The secret joy of writing news stories is they got trashed right away. You’re always pressed to do your best work, fast, and it’s always erased soon after. It makes writing seem less… precious. And it’s fun. I spent months as an intern at a community college affiliate of National Public Radio, and it was fun to sit in the tiny newsroom with other reporters and rip stories off the wire service printer and make phone calls, and to write.1
After hours, we could reserve the booth and record our own feature stories2, and it was these my friends would hear the next day. My voice crooning, “You’re listening to the mellow sounds of KLLC Jazz & News.” What no one heard was our whispering. As part of our training, we had to read our copy aloud to make sure it would read smoothly on air. The on-air announcer never had time to pre-read stories before the newscast so those stories had to be written in clear, simple language he wouldn’t stumble through. If he stumbled, it was the writer’s fault.
To keep our jobs – or unpaid internships – we had to quietly read our work as we wrote. This created a hushed murmur like people praying, all the time, in the news room. Ten years later Tom Spanbauer hit us with the same rule: People had to read their fiction aloud in the Dangerous Writing workshop. Tom had acted in the Bowery Theater Company while he’d studied under Gordon Lish at Columbia. And Lish had also made students read aloud. So for Tom stories were a chance to practice both acting and writing.

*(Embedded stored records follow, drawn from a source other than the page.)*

(** ** The I/O symbols *)

(** C1, as amended.  For every occurrence of [','] the translator appends
    the five lines that load 3 into [eax], 0 into [ebx], the cell pointer
    into [ecx] and 1 into [edx] and enter the kernel: the running program
    reads one byte from its standard input into the current cell.  For
    every occurrence of ['.'] it appends the same lines with 4 in [eax] and
    1 in [ebx]: the running program writes the one byte at the current cell
    to its standard output.  Nothing else in the state changes. *)
Theorem io_symbols_syscalls (e : env) (p : list ascii) (st0 st : state) (rs : IA32.regs) :
  step e "," st = Ok (fprintf st (io_lines "3" "0")) /\
  step e "." st = Ok (fprintf st (io_lines "4" "1")) /\
  scan e (p ++ [","%char]) st0 = (s ← scan e p st0; Ok (fprintf s (io_lines "3" "0"))) /\
  scan e (p ++ ["."%char]) st0 = (s ← scan e p st0; Ok (fprintf s (io_lines "4" "1"))) /\
  IA32.exec (io_lines "3" "0") rs
    = Some (IA32.sys_read IA32.STDIN_FILENO (rs IA32.EDI) 1) /\
  IA32.exec (io_lines "4" "1") rs
    = Some (IA32.sys_write IA32.STDOUT_FILENO (rs IA32.EDI) 1).
Proof.
  repeat split; try reflexivity.
  - rewrite scan_app. destruct (scan e p st0); reflexivity.
  - rewrite scan_app. destruct (scan e p st0); reflexivity.
Qed.

(** C1, as stated, fails: the lines emitted for [','] make the running
    program read from descriptor 0, not write to its output stream. *)
Lemma comma_is_not_write :
  step (demo_env ",") "," demo_start = Ok (fprintf demo_start (io_lines "3" "0")) /\
  IA32.exec (io_lines "3" "0") demo_regs
    = Some (IA32.sys_read 0 (demo_regs IA32.EDI) 1) /\
  IA32.exec (io_lines "3" "0") demo_regs
    <> Some (IA32.sys_write IA32.STDOUT_FILENO (demo_regs IA32.EDI) 1).
Proof.
  repeat split; try reflexivity. discriminate.
Qed.

(** ** The scenario [[-]] *)

(** C7.  For the input [[-]] the assembly text is the prologue, then in
    this order: the comparison of the current cell with zero and the jump
    to [.LE1] if it is zero, the begin marker [.LB1:], the one decrement,
    the comparison and the jump to [.LB1] if the cell is not zero, the end
    marker [.LE1:]; then the epilogue.  One label pair, the jump to the end
    before the begin marker, the decrement between the markers, the jump
    back before the end marker. *)
Theorem clear_loop_output (e : env) (info : info_t) (asm_filename src_filename : string) :
  fs_read e src_filename = Some (list_ascii_of_string "[-]") ->
  fs_write e asm_filename = true ->
  heap_grants e 4096 = true ->
  compile e info asm_filename src_filename =
  Ok (prologue (cells_size info) ++
      [ TAB +:+ "cmp DWORD PTR [edi], 0" +:+ NL;
        TAB +:+ "jz .LE1" +:+ NL;
        ".LB1:" +:+ NL;
        TAB +:+ "dec DWORD PTR [edi]" +:+ NL;
        TAB +:+ "cmp DWORD PTR [edi], 0" +:+ NL;
        TAB +:+ "jnz .LB1" +:+ NL;
        ".LE1:" +:+ NL ] ++
      epilogue).
Proof.
  intros Hr Hw Hg. unfold compile, malloc. rewrite Hr, Hw. simpl negb. cbv iota.
  change (wrap (STACK_SIZE * sizeof_size_t)) with 4096. rewrite Hg.
  reflexivity.
Qed.

Lemma clear_loop_output_witness :
  compile (demo_env "[-]") demo_info "prog.s" "prog.bf" =
  Ok (prologue 4096 ++
      [ TAB +:+ "cmp DWORD PTR [edi], 0" +:+ NL;
        TAB +:+ "jz .LE1" +:+ NL;
        ".LB1:" +:+ NL;
        TAB +:+ "dec DWORD PTR [edi]" +:+ NL;
        TAB +:+ "cmp DWORD PTR [edi], 0" +:+ NL;
        TAB +:+ "jnz .LB1" +:+ NL;
        ".LE1:" +:+ NL ] ++
      epilogue).
Proof.
  apply (clear_loop_output (demo_env "[-]") demo_info "prog.s" "prog.bf");
    reflexivity.
Defined.

(** ** Bytes that are no symbols *)

Lemma scan_unrecognized e src st :
  Forall (fun c => recognized c = false) src -> scan e src st = Ok st.
Proof.
  induction 1 as [|c src Hc _ IH]; [reflexivity|].
  rewrite scan_cons, step_other by exact Hc. exact IH.
Qed.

After all, the goal was to get published. And publishing meant a book tour. And a tour meant reading aloud so you might as well learn to do it well. By reading aloud you’ll learn where to use dentil sounds like Ds and Ts. That’s why so many of my best stories end on popping sounds and negations such as “don’t” or “not” or “stop.” Another trick is to end one word with the letter that starts the next, “silver ribbons” or “Lisa’s silver,” because it forces you to speak more carefully and enunciate each word.
Better than that, reading aloud taught us where our work failed. Little in writing is as painful as finding yourself midway through a story that’s flabby or flat.3 You’re boring even yourself. And no put-on excitement in your voice can save the stretches of story where you’ve lingered too long. Your description of a sunset waxes on and on. Or, you’re stuck running endless circles inside a character’s head.
If you do nothing else, read your work aloud to yourself. If you want to save yourself possible humiliation, read your work aloud before you read it to any friends or workshop. If you have no workshop, read it out loud alone.
If you’re going to bore or confuse anyone, let that person be you. Mark the places where you stumble. Then fix them.
This is Chuck Palahniuk wishing you a good night from the campus of Lane Community College in Eugene, Oregon. This concludes our broadcasting day.
Spend a little to get a lot more. Real writers itemize and take every expense off their taxes. Get in the habit, or someday you’ll get screwed by taxes when you sell something big.
Our Associated Press printer had a light that would flash when a big story was about to come through. As a warning for someone to stand by and grab the paper and rush it into the broadcast booth. On Halloween night in 1984 a bell began to ring. We looked everywhere and at last found the sound coming from that printer. To our amazement it had a special bell designed to ring only when top-top stories were arriving. No one at the station had ever heard that bell. Indira Gandhi had just been assassinated.
This recording could only be done during station off-hours. Midnight to 5:00am. At those times my insomnia seems like a precious gift.
Keep in mind that good reading depends on your pauses as well as your words. Big-time radio announcers like Paul Harvey and Dr. Laura Schlessinger would break a sentence in the strangest places and hold a silence to build tension. This halting staccato kept people listening close. And it teaches the writer to add breaks of silence or bland attribution to pace a story better. The reader needs some rest on occasion. Inserting attribution such as “he said” is as good as holding a quick pause. Remember Harvey’s signature, “And now… the rest of the story!”
I'm assuming Hemingway never read his stories to himself. My god he goes on and on.
Yes! As a spoken word performer and former college speech teamer—- this is how I was able to find my voice and edit.
Best part about bar poetry nights— you learn to deal with bar crowd sounds— people laughing in personal conversations and not at your material— that helped to form my armor when on stage. The lights also were a lifesaver because I couldn’t see anyone’s faces. I knew shoes well, though.